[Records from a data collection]
Lemma begin_inv s ad1 t ad2 fl co h1 h2 now extra io1 io2 s' r :
  sys_inv (mkSystem (session_world s) (ad1 ++ t :: ad2) fl co h1 h2) ->
  u64 now -> extra_ok extra -> has_room s ->
  begin_dispatch_with_facts t now extra io1 io2 s = (s', r) ->
  sys_inv (mkSystem (session_world s') (ad1 ++ ad2) (fl ++ on_ok r (fun f => f)) co h1
             (h2 ++ on_ok r (fun _ => token_id t))).
Proof.
  intros [Hw Ho Ht Had Hfl Hco Hadm Hdis] Hnow Hex Hroom Hrun. cbn in *.
  apply Forall_app in Had as [Had1 [Hpt Had2]%Forall_cons].
  destruct (begin_triple t now extra io1 io2 Hpt Hnow Hex s s' r Hrun Hw Hroom) as (Hw' & Hpre & _ & HQ).
  assert (map token_id (ad1 ++ ad2) ++ h2 ++ [token_id t] ≡ₚ map token_id (ad1 ++ t :: ad2) ++ h2) as Hperm.
  { rewrite !map_app. cbn [map]. solve_Permutation. }
  destruct r as [f|e]; cbn [on_ok].
  - destruct (HQ f eq_refl) as [Hf Hproves]. apply proves_proved in Hproves.
    split; cbn; try done.
    + by rewrite Hperm.
    + by apply Forall_app.
    + apply Forall_app. split; [done|]. constructor; [|constructor]. rewrite Hf. by apply from_permit_ok.
    + by eapply proved_mono.
    + apply Forall_app. split; [by eapply proved_mono|]. by constructor.
  - rewrite !app_nil_r. split; cbn; try done.
    + etrans; [|exact Ht]. rewrite <- Hperm, app_assoc. apply submseteq_inserts_r. done.
    + by apply Forall_app.
    + by eapply proved_mono.
    + by eapply proved_mono.
Qed.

*INSTRUCTIONS FOR THE TASK*.
The records above are to be printed out again exactly, without omission.

*SOLUTION TO THIS PROBLEM*.
Lemma begin_inv s ad1 t ad2 fl co h1 h2 now extra io1 io2 s' r :
  sys_inv (mkSystem (session_world s) (ad1 ++ t :: ad2) fl co h1 h2) ->
  u64 now -> extra_ok extra -> has_room s ->
  begin_dispatch_with_facts t now extra io1 io2 s = (s', r) ->
  sys_inv (mkSystem (session_world s') (ad1 ++ ad2) (fl ++ on_ok r (fun f => f)) co h1
             (h2 ++ on_ok r (fun _ => token_id t))).
Proof.
  intros [Hw Ho Ht Had Hfl Hco Hadm Hdis] Hnow Hex Hroom Hrun. cbn in *.
  apply Forall_app in Had as [Had1 [Hpt Had2]%Forall_cons].
  destruct (begin_triple t now extra io1 io2 Hpt Hnow Hex s s' r Hrun Hw Hroom) as (Hw' & Hpre & _ & HQ).
  assert (map token_id (ad1 ++ ad2) ++ h2 ++ [token_id t] ≡ₚ map token_id (ad1 ++ t :: ad2) ++ h2) as Hperm.
  { rewrite !map_app. cbn [map]. solve_Permutation. }
  destruct r as [f|e]; cbn [on_ok].
  - destruct (HQ f eq_refl) as [Hf Hproves]. apply proves_proved in Hproves.
    split; cbn; try done.
    + by rewrite Hperm.
    + by apply Forall_app.
    + apply Forall_app. split; [done|]. constructor; [|constructor]. rewrite Hf. by apply from_permit_ok.
    + by eapply proved_mono.
    + apply Forall_app. split; [by eapply proved_mono|]. by constructor.
  - rewrite !app_nil_r. split; cbn; try done.
    + etrans; [|exact Ht]. rewrite <- Hperm, app_assoc. apply submseteq_inserts_r. done.
    + by apply Forall_app.
    + by eapply proved_mono.
    + by eapply proved_mono.
Qed.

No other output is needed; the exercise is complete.